Terceira fase da Operação Mute é realizada em presídio do Acre

Mais uma ação de revista em celas da Unidade de Recolhimento Provisório do Complexo Penitenciário de Rio Branco foi realizada nesta quinta-feira, 1º, por meio da operação Mute. Outras áreas pertencentes ao Complexo também foram revistadas, como a cozinha e alojamento dos presos que trabalham na cozinha.

A ação, que ocorre de forma simultânea em todo o Brasil, é coordenada pela Secretaria Nacional de Políticas Penais (Senappen), do Ministério da Justiça e Segurança Pública e, no Acre, conta com a parceria do Instituto de Administração Penitenciária (Iapen) e Polícia Penal.

Policiais do Gpoe durantem operação no Complexo Penitenciário de Rio Branco. Foto: Clébson Vale/Iapen

O objetivo da Operação Mute é fazer a retirada de celulares escondidos nas unidades prisionais como forma de combater a comunicação entre o crime organizado. Participaram da operação a Agência Brasileira de Inteligência (Abin), Força Integrada Contra o Crime Organizado (Ficco), Assessoria de Inteligência da Polícia Militar, Polícia Penal Federal e Polícia Penal do Acre, com suas forças especializadas: Grupo Penitenciário de Operações Especiais (Gpoe), Grupo de Ações com Cães (GAC), Serviço de Operações e Escoltas (Soe) e Unidade de Monitoramento Eletrônico (Umep)

Operação Mute contou com a participação de diversas forças. Foto: Clébson Vale/Iapen

A policial penal federal Lenise da Silva foi enviada pela Senappen ao Acre, para acompanhar a operação. Ela explica que a Operação Mute é uma ação que além de recolher celulares, abrange a retirada de quaisquer objetos que possam promover a comunicação de dentro do presídio para as áreas externas. “O órgão central que coordena essa atividade é o Ministério da Justiça. Nesse cenário, a Secretaria Nacional de Políticas Penais deslocou 27 agentes federais para acompanhar de forma simultânea, coordenar e apoiar os estados nessa operação”.

Policiais durante revista em alojamento. Foto: Clébson Vale/Iapen

Durante a operação foi retirado de dentro das celas e cozinha, drogas, Tabaco, celulares, carregadores e objetos pontiagudos. Avilmar Cavalcante, chefe da Divisão de Segurança e Execução Penal do Instituto de Administração Penitenciária (Iapen), destaca que com a retirada de equipamentos de comunicação de dentro do presídio, é possível evitar atentados que partem de dentro do presídio para a parte externa. Inibindo a ação de organizações criminosas, diminuindo os crimes no Estado e garantindo mais segurança para a população. “O presidente do Iapen, Alexandre Nascimento, tem buscado, junto com o governo do Estado e Poder Judiciário, tentar ao máximo inibir essas ações criminosas, e isso a gente tem buscado diariamente”, destaca Avilmar.

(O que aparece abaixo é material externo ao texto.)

(* ===== verification/Flags.v ===== *)
(** * Command lines (packages flag, strconv, time and strings of the Go library)

    What cmd/main.go uses of the standard library: [flag.Parse] over a set of flags,
    [strconv.ParseBool], [time.ParseDuration] with its overflow checks and its float64
    fractions (computed with the binary64 operations of SpecFloat), and [strings.TrimSpace]. *)

From Stdlib Require Import Ascii String ZArith SpecFloat Lia.
From stdpp Require Import base gmap strings list.
From S2P Require Import Prelude Json JsonText GoError World Url HttpClient.

Local Open Scope string_scope.
Local Open Scope list_scope.

(** ** Values *)

(** [strconv.ParseBool]. *)
Definition ParseBool (s : string) : option bool :=
  if decide (s ∈ ["1"; "t"; "T"; "true"; "TRUE"; "True"]) then Some true
  else if decide (s ∈ ["0"; "f"; "F"; "false"; "FALSE"; "False"]) then Some false
  else None.

Definition digit (c : ascii) : option Z :=
  let n := nat_of_ascii c in
  if between 48 57 n then Some (Z.of_nat n - 48)%Z else None.

(** [leadingInt]: the value is a uint64 below the bound, so nothing wraps. *)
Fixpoint leadingInt (s : string) (x : Z) : option (Z * string) :=
  match s with
  | String c s' =>
      match digit c with
      | Some d =>
          if (2 ^ 63 / 10 <? x)%Z then None
          else if (2 ^ 63 <? x * 10 + d)%Z then None
          else leadingInt s' (x * 10 + d)
      | None => Some (x, s)
      end
  | "" => Some (x, "")
  end.

(** [leadingFraction]: digits beyond the range of the numerator are skipped.  The scale is a
    power of ten below 2^64, which float64 represents exactly. *)
Fixpoint leadingFraction (s : string) (x scale : Z) (overflow : bool) : Z * Z * string :=
  match s with
  | String c s' =>
      match digit c with
      | Some d =>
          if overflow then leadingFraction s' x scale true
          else if ((2 ^ 63 - 1) / 10 <? x)%Z then leadingFraction s' x scale true
          else if (2 ^ 63 <? x * 10 + d)%Z then leadingFraction s' x scale true
          else leadingFraction s' (x * 10 + d) (scale * 10) false
      | None => (x, scale, s)
      end
  | "" => (x, scale, "")
  end.

Definition float64 (z : Z) : spec_float := binary_normalize 53 1024 z 0 false.

(** [uint64(x)] of a finite non-negative float64. *)
Definition truncate_float (x : spec_float) : Z :=
  match x with S754_finite _ m e => Z.shiftl (Z.pos m) e | _ => 0 end.

(** [uint64(float64(f) * (float64(unit) / scale))]. *)
Definition fraction (f unit scale : Z) : Z :=
  truncate_float (SFmul 53 1024 (float64 f) (SFdiv 53 1024 (float64 unit) (float64 scale))).

(** The unit: everything up to the next digit or period. *)
Fixpoint span_unit (s : string) : string * string :=
  match s with
  | String c s' =>
      if Ascii.eqb c "." || (if digit c is Some _ then true else false) then ("", s)
      else let '(u, rest) := span_unit s' in (String c u, rest)
  | "" => ("", "")
  end.

Definition unit_of (u : string) : option Z :=
  if String.eqb u "ns" then Some 1%Z
  else if String.eqb u "us" || String.eqb u "µs" || String.eqb u "μs" then Some 1000%Z
  else if String.eqb u "ms" then Some 1000000%Z
  else if String.eqb u "s" then Some Second
  else if String.eqb u "m" then Some Minute
  else if String.eqb u "h" then Some Hour
  else None.

(** One number with its unit. *)
Definition duration_term (s : string) : option (Z * string) :=
  match s with
  | "" => None
  | String c _ =>
      if negb (Ascii.eqb c "." || (if digit c is Some _ then true else false)) then None else
      '(v, s1) ← leadingInt s 0;
      let pre := negb (Nat.eqb (String.length s1) (String.length s)) in
      let '(f, scale, s2, post) :=
        match s1 with
        | String "." s1' =>
            let '(f, scale, s2) := leadingFraction s1' 0 1 false in
            (f, scale, s2, negb (Nat.eqb (String.length s2) (String.length s1')))
        | _ => (0%Z, 1%Z, s1, false)
        end in
      if negb pre && negb post then None else
      let '(u, s3) := span_unit s2 in
      unit ← unit_of u;
      if (2 ^ 63 / unit <? v)%Z then None else
      let v := (v * unit)%Z in
      let v := if (0 <? f)%Z then (v + fraction f unit scale)%Z else v in
      if (2 ^ 63 <? v)%Z then None else Some (v, s3)
  end.

(** The terms add up; [n] bounds their number, each takes at least one byte. *)
Fixpoint duration_terms (n : nat) (s : string) (d : Z) : option Z :=
  match s, n with
  | "", _ => Some d
  | _, O => None
  | _, S n =>
      '(v, s') ← duration_term s;
      if (2 ^ 63 <? d + v)%Z then None else duration_terms n s' (d + v)
  end.

Definition ParseDuration (s : string) : option Z :=
  let '(neg, s) :=
    match s with
    | String c s' => if Ascii.eqb c "-" then (true, s') else if Ascii.eqb c "+" then (false, s') else (false, s)
    | "" => (false, s)
    end in
  if String.eqb s "0" then Some 0%Z
  else if String.eqb s "" then None
  else
    d ← duration_terms (String.length s) s 0;
    if neg then Some (wrap64 (- d))
    else if (2 ^ 63 - 1 <? d)%Z then None else Some d.

(** ** Flags *)

(** A command-line argument, as [FlagSet.parseOne] looks at it. *)
Inductive Arg :=
  | NotFlag
  | Terminator
  | BadSyntax
  | FlagArg (name : string) (value : option string).

(** The name ends at the first equals sign, if there is one. *)
Fixpoint cut_value (s : string) : string * option string :=
  match s with
  | "" => ("", None)
  | String c s' =>
      if Ascii.eqb c "=" then ("", Some s')
      else let '(name, value) := cut_value s' in (String c name, value)
  end.

Definition classify (s : string) : Arg :=
  match s with
  | String "-" (String "-" "") => Terminator
  | String "-" (String c s') =>
      match (if Ascii.eqb c "-" then s' else String c s') with
      | "" => BadSyntax
      | String d name =>
          if Ascii.eqb d "-" || Ascii.eqb d "=" then BadSyntax
          else let '(n, value) := cut_value name in FlagArg (String d n) value
      end
  | _ => NotFlag
  end.

Section FlagSet.
Context {V : Type}.

(** The flags that are defined, with whether they are boolean, and how a value is set. *)
Context (is_bool : string → option bool) (set : string → string → V → string + V).

Inductive ParseResult :=
  | Parsed (v : V) (rest : list string)
  | Help
  | Failed (msg : string).

Definition invalid_value (name value : string) (b : bool) (err : string) : string :=
  if b then "invalid boolean value " +:+ q value +:+ " for -" +:+ name +:+ ": " +:+ err
  else "invalid value " +:+ q value +:+ " for flag -" +:+ name +:+ ": " +:+ err.

(** [FlagSet.Parse]: flags are set from left to right, up to the first argument that is not
    one. *)
Fixpoint Parse (args : list string) (v : V) : ParseResult :=
  match args with
  | [] => Parsed v []
  | s :: rest =>
      match classify s with
      | NotFlag => Parsed v args
      | Terminator => Parsed v rest
      | BadSyntax => Failed ("bad flag syntax: " +:+ s)
      | FlagArg name value =>
          match is_bool name, value with
          | None, _ =>
              if String.eqb name "help" || String.eqb name "h" then Help
              else Failed ("flag provided but not defined: -" +:+ name)
          | Some true, _ =>
              match set name (default "true" value) v with
              | inl err => Failed (invalid_value name (default "true" value) true err)
              | inr v => Parse rest v
              end
          | Some false, Some x =>
              match set name x v with
              | inl err => Failed (invalid_value name x false err)
              | inr v => Parse rest v
              end
          | Some false, None =>
              match rest with
              | [] => Failed ("flag needs an argument: -" +:+ name)
              | x :: rest =>
                  match set name x v with
                  | inl err => Failed (invalid_value name x false err)
                  | inr v => Parse rest v
                  end
              end
          end
      end
  end.

(** A flag written out. *)
Definition flag_arg (p : string * string) : string := "--" +:+ p.1 +:+ "=" +:+ p.2.

(** The names that can be written: not empty, without an equals sign, and not starting with
    a dash. *)
Definition flag_name (name : string) : bool :=
  match name with
  | "" => false
  | String c _ => negb (Ascii.eqb c "-") && str_all (λ d, negb (Ascii.eqb d "=")) name
  end.

Lemma cut_value_app (name value : string) :
  str_all (λ d, negb (Ascii.eqb d "=")) name = true →
  cut_value (name +:+ String "=" value) = (name, Some value).
Proof.
  #[local] Arguments String.append !_ _ / : simpl nomatch.
  induction name as [|c name IH]; simpl; [done|]. intros [Hc Hs]%andb_true_iff.
  apply negb_true_iff in Hc. rewrite Hc. by rewrite IH.
Qed.

Lemma classify_flag (name value : string) :
  flag_name name = true → classify (flag_arg (name, value)) = FlagArg name (Some value).
Proof.
  intros Hn. destruct name as [|c name]; [done|]. cbn [flag_name str_all] in Hn.
  apply andb_true_iff in Hn as [Hd [He Hs]%andb_true_iff].
  apply negb_true_iff in Hd, He. unfold flag_arg. simpl.
  change ("=" +:+ value) with (String "=" value).
  by rewrite Hd, He, cut_value_app.
Qed.

(** What the flags are set to, in order. *)
Fixpoint set_all (l : list (string * string)) (v : V) : option V :=
  match l with
  | [] => Some v
  | (name, value) :: l => match set name value v with inl _ => None | inr v => set_all l v end
  end.

(** A command line written out is read back: each flag is set to its value, in order. *)
Lemma Parse_flags (l : list (string * string)) (v v' : V) (rest : list string) :
  Forall (λ p, flag_name p.1 = true ∧ is_Some (is_bool p.1)) l → set_all l v = Some v' →
  Parse ((flag_arg <$> l) ++ rest) v = Parse rest v'.
Proof.
  intros Hl. revert v. induction Hl as [|[name value] l [Hn [b Hb]] _ IH]; intros v E; simpl in E.
  { by simplify_eq. }
  rewrite fmap_cons. cbn [app Parse]. rewrite classify_flag by done. simpl in Hb. rewrite Hb.
  destruct (set name value v) as [err|w] eqn:Hs; [done|].
  destruct b; simpl; rewrite ?Hs; by apply IH.
Qed.
End FlagSet.
Arguments Parsed {V}.
Arguments Help {V}.
Arguments Failed {V}.

(** ** Space *)

(** The encodings of the runes that [unicode.IsSpace] accepts. *)
Definition space_runes : list string :=
  ((λ n, utf8 n) <$> [9; 10; 11; 12; 13; 32; 133; 160])
  ++ ((λ n, utf8 (N.to_nat n)) <$>
        [5760; 8192; 8193; 8194; 8195; 8196; 8197; 8198; 8199; 8200; 8201; 8202; 8232; 8233;
         8239; 8287; 12288]%N).

Fixpoint reverse_onto (s acc : string) : string :=
  match s with "" => acc | String c s' => reverse_onto s' (String c acc) end.
Definition reverse (s : string) : string := reverse_onto s "".

Fixpoint strip_any (runes : list string) (s : string) : option string :=
  match runes with
  | [] => None
  | r :: runes => match strip_prefix r s with Some s' => Some s' | None => strip_any runes s end
  end.

Fixpoint trim (runes : list string) (n : nat) (s : string) : string :=
  match n with
  | O => s
  | S n => match strip_any runes s with Some s' => trim runes n s' | None => s end
  end.

(** [strings.TrimSpace]: one step per byte is enough. *)
Definition TrimSpace (s : string) : string :=
  let s := trim space_runes (String.length s) s in
  reverse (trim (reverse <$> space_runes) (String.length s) (reverse s)).

(** A visible ASCII character. *)
Definition visible (c : ascii) : bool := between 33 126 (nat_of_ascii c).

(** No rune of the list begins like a string of visible characters. *)
Definition no_visible_start (runes : list string) : bool :=
  forallb (λ r, match r with "" => false | String d _ => negb (visible d) end) runes.

Lemma strip_any_visible (runes : list string) (s : string) :
  no_visible_start runes = true → str_all visible s = true → strip_any runes s = None.
Proof.
  intros Hr Hs. induction runes as [|r runes IH]; simpl in *; [done|].
  apply andb_true_iff in Hr as [Hd Hr]. rewrite IH by done.
  destruct r as [|d r]; [done|]. destruct s as [|c s]; simpl; [done|].
  simpl in Hs. apply andb_true_iff in Hs as [Hc _].
  destruct (ascii_dec d c) as [->|]; [|done]. by rewrite Hc in Hd.
Qed.

Lemma trim_visible (runes : list string) (n : nat) (s : string) :
  no_visible_start runes = true → str_all visible s = true → trim runes n s = s.
Proof. intros Hr Hs. destruct n; simpl; [done|]. by rewrite strip_any_visible. Qed.

Lemma str_all_reverse_onto (P : ascii → bool) (s acc : string) :
  str_all P (reverse_onto s acc) = str_all P s && str_all P acc.
Proof.
  revert acc. induction s as [|c s IH]; intros acc; simpl; [done|]. rewrite IH. simpl.
  rewrite andb_assoc. f_equal. apply andb_comm.
Qed.

Lemma reverse_onto_twice (s acc t : string) :
  reverse_onto (reverse_onto s acc) t = reverse_onto acc (s +:+ t).
Proof.
  #[local] Arguments String.append !_ _ / : simpl nomatch.
  revert acc. induction s as [|c s IH]; intros acc; simpl; [done|]. by rewrite IH.
Qed.

Lemma TrimSpace_visible (s : string) : str_all visible s = true → TrimSpace s = s.
Proof.
  intros Hs. unfold TrimSpace. rewrite (trim_visible space_runes _ s); [|reflexivity|done].
  rewrite trim_visible; [|reflexivity|].
  - unfold reverse. rewrite reverse_onto_twice. simpl.
    clear Hs. induction s as [|c s IH]; simpl; [done|by rewrite IH].
  - unfold reverse. rewrite str_all_reverse_onto, Hs. done.
Qed.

Materiais ilícitos retirados de dentro das celas e cozinha do presídio. Foto: Cedida

Em alguns estados, a operação começou na quarta-feira, 31, e deve ser concluída em todo o país até a sexta-feira, 2, com mais de 100 unidades Penitenciárias revistadas. A Operação Mute é a maior realizada pela Senappen no contexto de combate ao crime organizado, pelo número de estados participantes, quantidade de policiais penais federais e estaduais envolvidos e unidades prisionais estaduais revistadas.